(Beginning of EXERCISE DATA)
(* ===== verification/Objects.v ===== *)
(** The Kubernetes objects the controllers read and write, with the fields the
    code uses.  The types belong to the API packages the code imports
    (apimachinery, core/v1, batch/v1, Gateway API, Flux, Konfidence); string
    constants of the Konfidence API whose values are not part of the repository
    are the parameters of class [Konfidence]. *)
From S2P Require Import Prelude GoBytes GoStrings.
Local Open Scope Z_scope.

(** * Object metadata *)

Record NamespacedName := NN { nn_Namespace : string; nn_Name : string }.
#[export] Instance NamespacedName_eq_dec : EqDecision NamespacedName.
Proof. solve_decision. Defined.
#[export] Instance NamespacedName_countable : Countable NamespacedName.
Proof.
  refine (inj_countable' (λ k, (nn_Namespace k, nn_Name k)) (λ p, NN p.1 p.2) _).
  by intros [].
Defined.

Record OwnerReference := {
  or_APIVersion : string;
  or_Kind : string;
  or_Name : string;
  or_Controller : bool;
}.
#[export] Instance OwnerReference_eq_dec : EqDecision OwnerReference.
Proof. solve_decision. Defined.

(** Times are nanoseconds; a zero [metav1.Time] is [None]. *)
Record ObjectMeta := {
  om_Name : string;
  om_Namespace : string;
  om_Labels : gmap string string;
  om_Annotations : gmap string string;
  om_Finalizers : list string;
  om_DeletionTimestamp : option Z;
  om_CreationTimestamp : option Z;
  om_Generation : Z;
  om_UID : string;
  om_ResourceVersion : string;
  om_OwnerReferences : list OwnerReference;
}.
#[export] Instance ObjectMeta_eq_dec : EqDecision ObjectMeta.
Proof. solve_decision. Defined.

Definition new_meta (ns name : string) (labels : gmap string string) : ObjectMeta := {|
  om_Name := name; om_Namespace := ns; om_Labels := labels; om_Annotations := ∅;
  om_Finalizers := []; om_DeletionTimestamp := None; om_CreationTimestamp := None;
  om_Generation := 0; om_UID := ""; om_ResourceVersion := ""; om_OwnerReferences := [];
|}.
Definition om_key (m : ObjectMeta) : NamespacedName := NN (om_Namespace m) (om_Name m).
Definition om_set_finalizers (f : list string) (m : ObjectMeta) : ObjectMeta := {|
  om_Name := om_Name m; om_Namespace := om_Namespace m; om_Labels := om_Labels m;
  om_Annotations := om_Annotations m; om_Finalizers := f;
  om_DeletionTimestamp := om_DeletionTimestamp m; om_CreationTimestamp := om_CreationTimestamp m;
  om_Generation := om_Generation m; om_UID := om_UID m;
  om_ResourceVersion := om_ResourceVersion m; om_OwnerReferences := om_OwnerReferences m;
|}.
Definition om_set_owners (r : list OwnerReference) (m : ObjectMeta) : ObjectMeta := {|
  om_Name := om_Name m; om_Namespace := om_Namespace m; om_Labels := om_Labels m;
  om_Annotations := om_Annotations m; om_Finalizers := om_Finalizers m;
  om_DeletionTimestamp := om_DeletionTimestamp m; om_CreationTimestamp := om_CreationTimestamp m;
  om_Generation := om_Generation m; om_UID := om_UID m;
  om_ResourceVersion := om_ResourceVersion m; om_OwnerReferences := r;
|}.

(** A Go map lookup: a missing key reads as the zero value. *)
Definition map_get (m : gmap string string) (k : string) : string := default "" (m !! k).

(** [metav1.Time.IsZero] on a timestamp. *)
Definition time_IsZero (t : option Z) : bool := match t with Some _ => false | None => true end.

(** * Conditions *)

Inductive ConditionStatus := ConditionTrue | ConditionFalse | ConditionUnknown.
#[export] Instance ConditionStatus_eq_dec : EqDecision ConditionStatus.
Proof. solve_decision. Defined.

Record Condition := {
  c_Type : string;
  c_Status : ConditionStatus;
  c_Reason : string;
  c_Message : string;
  c_ObservedGeneration : Z;
  c_LastTransitionTime : option Z;
}.
#[export] Instance Condition_eq_dec : EqDecision Condition.
Proof. solve_decision. Defined.

(** * Konfidence API constants *)

Class Konfidence := {
  VectorDataReadyCondition : string;
  VectorDataReasonMaterialized : string;
  TaskFailed : string;
  TaskSucceeded : string;
  TaskExecutionKind : string;
  GroupVersion : string;
  ActivationTaskExecutionFailed : string;
  ActivationTaskExecutionInProgress : string;
  ActivationTaskExecutionSucceeded : string;
  DeploymentTargetReadyCondition : string;
  StalledCondition : string;
  AppHealthyCondition : string;
  ArtifactDeployedCondition : string;
  ArtifactFetchedCondition : string;
  ArtifactDeploymentReadyCondition : string;
  DeploymentResultCreatedCondition : string;
  ArtifactVersionAnnotation : string;
  ArtifactHashAnnotation : string;
  (** The condition types of an ActivationTaskExecution are distinct. *)
  activation_conditions_distinct :
    NoDup [ActivationTaskExecutionFailed; ActivationTaskExecutionInProgress; ActivationTaskExecutionSucceeded];
  (** The condition types of an ArtifactDeployment are distinct and not empty. *)
  artifact_conditions_distinct :
    NoDup [""; StalledCondition; AppHealthyCondition; ArtifactDeployedCondition; ArtifactFetchedCondition;
           ArtifactDeploymentReadyCondition; DeploymentResultCreatedCondition];
}.

(** Constants of the Gateway API. *)
Class GatewayAPI := {
  GatewayConditionAccepted : string;
  GatewayConditionProgrammed : string;
  GatewayAddressRoutabilityCluster : string;
  HTTPProtocolType : string;
}.

(** * Konfidence objects *)

(** [runtime.RawExtension]: the raw JSON bytes. *)
Definition RawExtension := string.

Record DeploymentResult := {
  dr_Name : string;
  dr_Type : string;
  dr_Spec : RawExtension;
}.
#[export] Instance DeploymentResult_eq_dec : EqDecision DeploymentResult.
Proof. solve_decision. Defined.

(** A Go map as the list of its entries in the order a [range] loop visits
    them.  Go leaves that order open; keys are distinct. *)
Definition ResultsMap := list (string * list DeploymentResult).

Record VectorData := {
  vd_Meta : ObjectMeta;
  vd_Features : option RawExtension;
  vd_Authored : option RawExtension;
  vd_DeploymentResults : ResultsMap;
  vd_Conditions : list Condition;
}.
#[export] Instance VectorData_eq_dec : EqDecision VectorData.
Proof. solve_decision. Defined.
Record TaskExecution := {
  te_Meta : ObjectMeta;
  te_Type : string;
  te_Spec : RawExtension;
  te_Conditions : list Condition;
}.
#[export] Instance TaskExecution_eq_dec : EqDecision TaskExecution.
Proof. solve_decision. Defined.
Record ActivationTaskExecution := {
  ate_Meta : ObjectMeta;
  ate_Type : string;
  ate_VectorActivation : string;
  ate_Spec : RawExtension;
  ate_Conditions : list Condition;
}.
#[export] Instance ActivationTaskExecution_eq_dec : EqDecision ActivationTaskExecution.
Proof. solve_decision. Defined.
Record VectorActivation := {
  va_Meta : ObjectMeta;
  va_Stage : string;
  va_StageVersion : string;
  va_VectorDeployment : string;
}.
#[export] Instance VectorActivation_eq_dec : EqDecision VectorActivation.
Proof. solve_decision. Defined.
(** [Status.ActiveStageVersion] is a pointer to a reference by name. *)
Record Stage := {
  st_Meta : ObjectMeta;
  st_ActiveStageVersion : option string;
}.
#[export] Instance Stage_eq_dec : EqDecision Stage.
Proof. solve_decision. Defined.
Record StageVersion := { sv_Meta : ObjectMeta }.
#[export] Instance StageVersion_eq_dec : EqDecision StageVersion.
Proof. solve_decision. Defined.
Record VectorDeployment := {
  vdep_Meta : ObjectMeta;
  vdep_DeploymentResults : ResultsMap;
}.
#[export] Instance VectorDeployment_eq_dec : EqDecision VectorDeployment.
Proof. solve_decision. Defined.

(** * Core and batch objects *)

Record ConfigMap := {
  cm_Meta : ObjectMeta;
  cm_Immutable : option bool;
  cm_Data : gmap string string;
}.
#[export] Instance ConfigMap_eq_dec : EqDecision ConfigMap.
Proof. solve_decision. Defined.

Inductive Protocol := ProtocolTCP | ProtocolUDP | ProtocolSCTP | ProtocolOther (p : string).
#[export] Instance Protocol_eq_dec : EqDecision Protocol.
Proof. solve_decision. Defined.
Record ServicePort := {
  sp_Name : string;
  sp_Protocol : Protocol;
  sp_Port : Z;
}.
#[export] Instance ServicePort_eq_dec : EqDecision ServicePort.
Proof. solve_decision. Defined.
Record Service := {
  svc_Meta : ObjectMeta;
  svc_Ports : list ServicePort;
}.
#[export] Instance Service_eq_dec : EqDecision Service.
Proof. solve_decision. Defined.
Record Secret := {
  sec_Meta : ObjectMeta;
  sec_Data : gmap string string;
}.
#[export] Instance Secret_eq_dec : EqDecision Secret.
Proof. solve_decision. Defined.

(** pkg/deploymentresult/service_spec.go: the payload of an http-k8s-service
    deployment result. *)
Definition TypeHTTPK8sService : string := "http-k8s-service".
Record ServiceSpec := {
  ss_Namespace : string;
  ss_K8sName : string;
  ss_ServicePorts : list ServicePort;
  ss_IngressExposedPortName : string;
}.

(** [batchv1.JobSpec] is carried opaquely, in serialised form. *)
Record JobSpec := { js_Doc : string }.
#[export] Instance JobSpec_eq_dec : EqDecision JobSpec.
Proof. solve_decision. Defined.
Inductive JobConditionType := JobComplete | JobFailed | JobConditionOther (t : string).
#[export] Instance JobConditionType_eq_dec : EqDecision JobConditionType.
Proof. solve_decision. Defined.
Record JobCondition := { jc_Type : JobConditionType; jc_Status : ConditionStatus }.
#[export] Instance JobCondition_eq_dec : EqDecision JobCondition.
Proof. solve_decision. Defined.
Record Job := {
  job_Meta : ObjectMeta;
  job_Spec : JobSpec;
  job_Conditions : list JobCondition;
}.
#[export] Instance Job_eq_dec : EqDecision Job.
Proof. solve_decision. Defined.

(** * Gateway API objects *)

Record HTTPHeader := { hh_Name : string; hh_Value : string }.
#[export] Instance HTTPHeader_eq_dec : EqDecision HTTPHeader.
Proof. solve_decision. Defined.
Record ParentReference := { pr_Name : string; pr_Namespace : option string }.
#[export] Instance ParentReference_eq_dec : EqDecision ParentReference.
Proof. solve_decision. Defined.
(** A rule: its matches (each a conjunction of exact header matches), the
    request-header filters, and the backends (name and port). *)
Record HTTPHeaderFilter := { hf_Set : list HTTPHeader; hf_Remove : list string }.
#[export] Instance HTTPHeaderFilter_eq_dec : EqDecision HTTPHeaderFilter.
Proof. solve_decision. Defined.
Record BackendRef := { be_Name : string; be_Port : option Z }.
#[export] Instance BackendRef_eq_dec : EqDecision BackendRef.
Proof. solve_decision. Defined.
Record HTTPRouteRule := {
  rr_Matches : list (list HTTPHeader);
  rr_Filters : list HTTPHeaderFilter;
  rr_BackendRefs : list BackendRef;
}.
#[export] Instance HTTPRouteRule_eq_dec : EqDecision HTTPRouteRule.
Proof. solve_decision. Defined.
Record HTTPRoute := {
  rt_Meta : ObjectMeta;
  rt_ParentRefs : list ParentReference;
  rt_Rules : list HTTPRouteRule;
}.
#[export] Instance HTTPRoute_eq_dec : EqDecision HTTPRoute.
Proof. solve_decision. Defined.
Record Listener := { ls_Name : string; ls_Protocol : string; ls_Port : Z }.
#[export] Instance Listener_eq_dec : EqDecision Listener.
Proof. solve_decision. Defined.
Record GatewayStatusAddress := { ga_Value : string; ga_Routability : option string }.
#[export] Instance GatewayStatusAddress_eq_dec : EqDecision GatewayStatusAddress.
Proof. solve_decision. Defined.
(** [gw_SpecAddresses] holds the routability of each requested address. *)
Record Gateway := {
  gw_Meta : ObjectMeta;
  gw_ClassName : string;
  gw_SpecAddresses : list string;
  gw_Listeners : list Listener;
  gw_Conditions : list Condition;
  gw_StatusAddresses : list GatewayStatusAddress;
}.
#[export] Instance Gateway_eq_dec : EqDecision Gateway.
Proof. solve_decision. Defined.
Record GatewayClass := { gc_Meta : ObjectMeta }.
#[export] Instance GatewayClass_eq_dec : EqDecision GatewayClass.
Proof. solve_decision. Defined.

(** * Artifact deployments and deployment targets *)

Record OCMResource := {
  ocm_Name : string;
  ocm_Type : string;
  ocm_Content : RawExtension;
}.
#[export] Instance OCMResource_eq_dec : EqDecision OCMResource.
Proof. solve_decision. Defined.
(** [Status.DeploymentResults] distinguishes a nil slice ([None]) from an
    empty one, as [reflect.DeepEqual] does. *)
Record ArtifactDeployment := {
  ad_Meta : ObjectMeta;
  ad_ArtifactType : string;
  ad_Resources : list OCMResource;
  ad_Conditions : list Condition;
  ad_DeploymentResults : option (list DeploymentResult);
}.
#[export] Instance ArtifactDeployment_eq_dec : EqDecision ArtifactDeployment.
Proof. solve_decision. Defined.
(** [Spec.Parameters] is a pointer to a typed reference. *)
Record Parameters := { pa_APIGroup : string; pa_Kind : string; pa_Name : string }.
#[export] Instance Parameters_eq_dec : EqDecision Parameters.
Proof. solve_decision. Defined.
Record DeploymentTarget := {
  dt_Meta : ObjectMeta;
  dt_ArtifactType : string;
  dt_Parameters : option Parameters;
  dt_Conditions : list Condition;
}.
#[export] Instance DeploymentTarget_eq_dec : EqDecision DeploymentTarget.
Proof. solve_decision. Defined.

(** * Flux objects *)

Record SourceReference := { sr_Kind : string; sr_Namespace : string; sr_Name : string }.
#[export] Instance SourceReference_eq_dec : EqDecision SourceReference.
Proof. solve_decision. Defined.
Record HelmRepositorySpec := {
  hrs_Interval : Z;
  hrs_URL : string;
  hrs_Insecure : bool;
  hrs_SecretRef : option string;
  hrs_Type : string;
}.
#[export] Instance HelmRepositorySpec_eq_dec : EqDecision HelmRepositorySpec.
Proof. solve_decision. Defined.
Record HelmRepository := {
  hr_Meta : ObjectMeta;
  hr_Spec : HelmRepositorySpec;
}.
#[export] Instance HelmRepository_eq_dec : EqDecision HelmRepository.
Proof. solve_decision. Defined.
Record HelmReleaseSpec := {
  hls_Interval : Z;
  hls_SourceRef : SourceReference;
  hls_Chart : string;
  hls_Version : string;
  hls_ReleaseName : string;
  hls_KubeConfig : option string;
  hls_TargetNamespace : string;
  hls_StorageNamespace : string;
  hls_DriftDetection : string;
  hls_InstallTimeout : Z;
  hls_CommonLabels : gmap string string;
}.
#[export] Instance HelmReleaseSpec_eq_dec : EqDecision HelmReleaseSpec.
Proof. solve_decision. Defined.
Record HelmRelease := {
  hl_Meta : ObjectMeta;
  hl_Spec : HelmReleaseSpec;
  hl_Conditions : list Condition;
}.
#[export] Instance HelmRelease_eq_dec : EqDecision HelmRelease.
Proof. solve_decision. Defined.
Record HelmChart := {
  hc_Meta : ObjectMeta;
  hc_Conditions : list Condition;
}.
#[export] Instance HelmChart_eq_dec : EqDecision HelmChart.
Proof. solve_decision. Defined.
Record OCIRepositorySpec := {
  ocs_Interval : Z;
  ocs_URL : string;
  ocs_Insecure : bool;
  ocs_SecretRef : option string;
  ocs_Tag : string;
}.
#[export] Instance OCIRepositorySpec_eq_dec : EqDecision OCIRepositorySpec.
Proof. solve_decision. Defined.
Record OCIRepository := {
  oc_Meta : ObjectMeta;
  oc_Spec : OCIRepositorySpec;
  oc_Conditions : list Condition;
}.
#[export] Instance OCIRepository_eq_dec : EqDecision OCIRepository.
Proof. solve_decision. Defined.
Record KustomizationSpec := {
  kus_Interval : Z;
  kus_SourceRef : SourceReference;
  kus_Path : string;
  kus_KubeConfig : option string;
  kus_TargetNamespace : string;
  kus_NameSuffix : string;
  kus_Prune : bool;
  kus_Wait : bool;
  kus_CommonLabels : gmap string string;
}.
#[export] Instance KustomizationSpec_eq_dec : EqDecision KustomizationSpec.
Proof. solve_decision. Defined.
Record Kustomization := {
  ku_Meta : ObjectMeta;
  ku_Spec : KustomizationSpec;
  ku_Conditions : list Condition;
}.
#[export] Instance Kustomization_eq_dec : EqDecision Kustomization.
Proof. solve_decision. Defined.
(End of EXERCISE DATA)
### PROBLEM TO SOLVE
From the entries above, give again exactly the lines running from the line with "om_Annotations := om_Annotations m; om_Finalizers := f;" to the line with "Definition om_set_owners (r"; include both of those lines.

### EXERCISE ANSWER
  om_Annotations := om_Annotations m; om_Finalizers := f;
  om_DeletionTimestamp := om_DeletionTimestamp m; om_CreationTimestamp := om_CreationTimestamp m;
  om_Generation := om_Generation m; om_UID := om_UID m;
  om_ResourceVersion := om_ResourceVersion m; om_OwnerReferences := om_OwnerReferences m;
|}.
Definition om_set_owners (r : list OwnerReference) (m : ObjectMeta) : ObjectMeta := {|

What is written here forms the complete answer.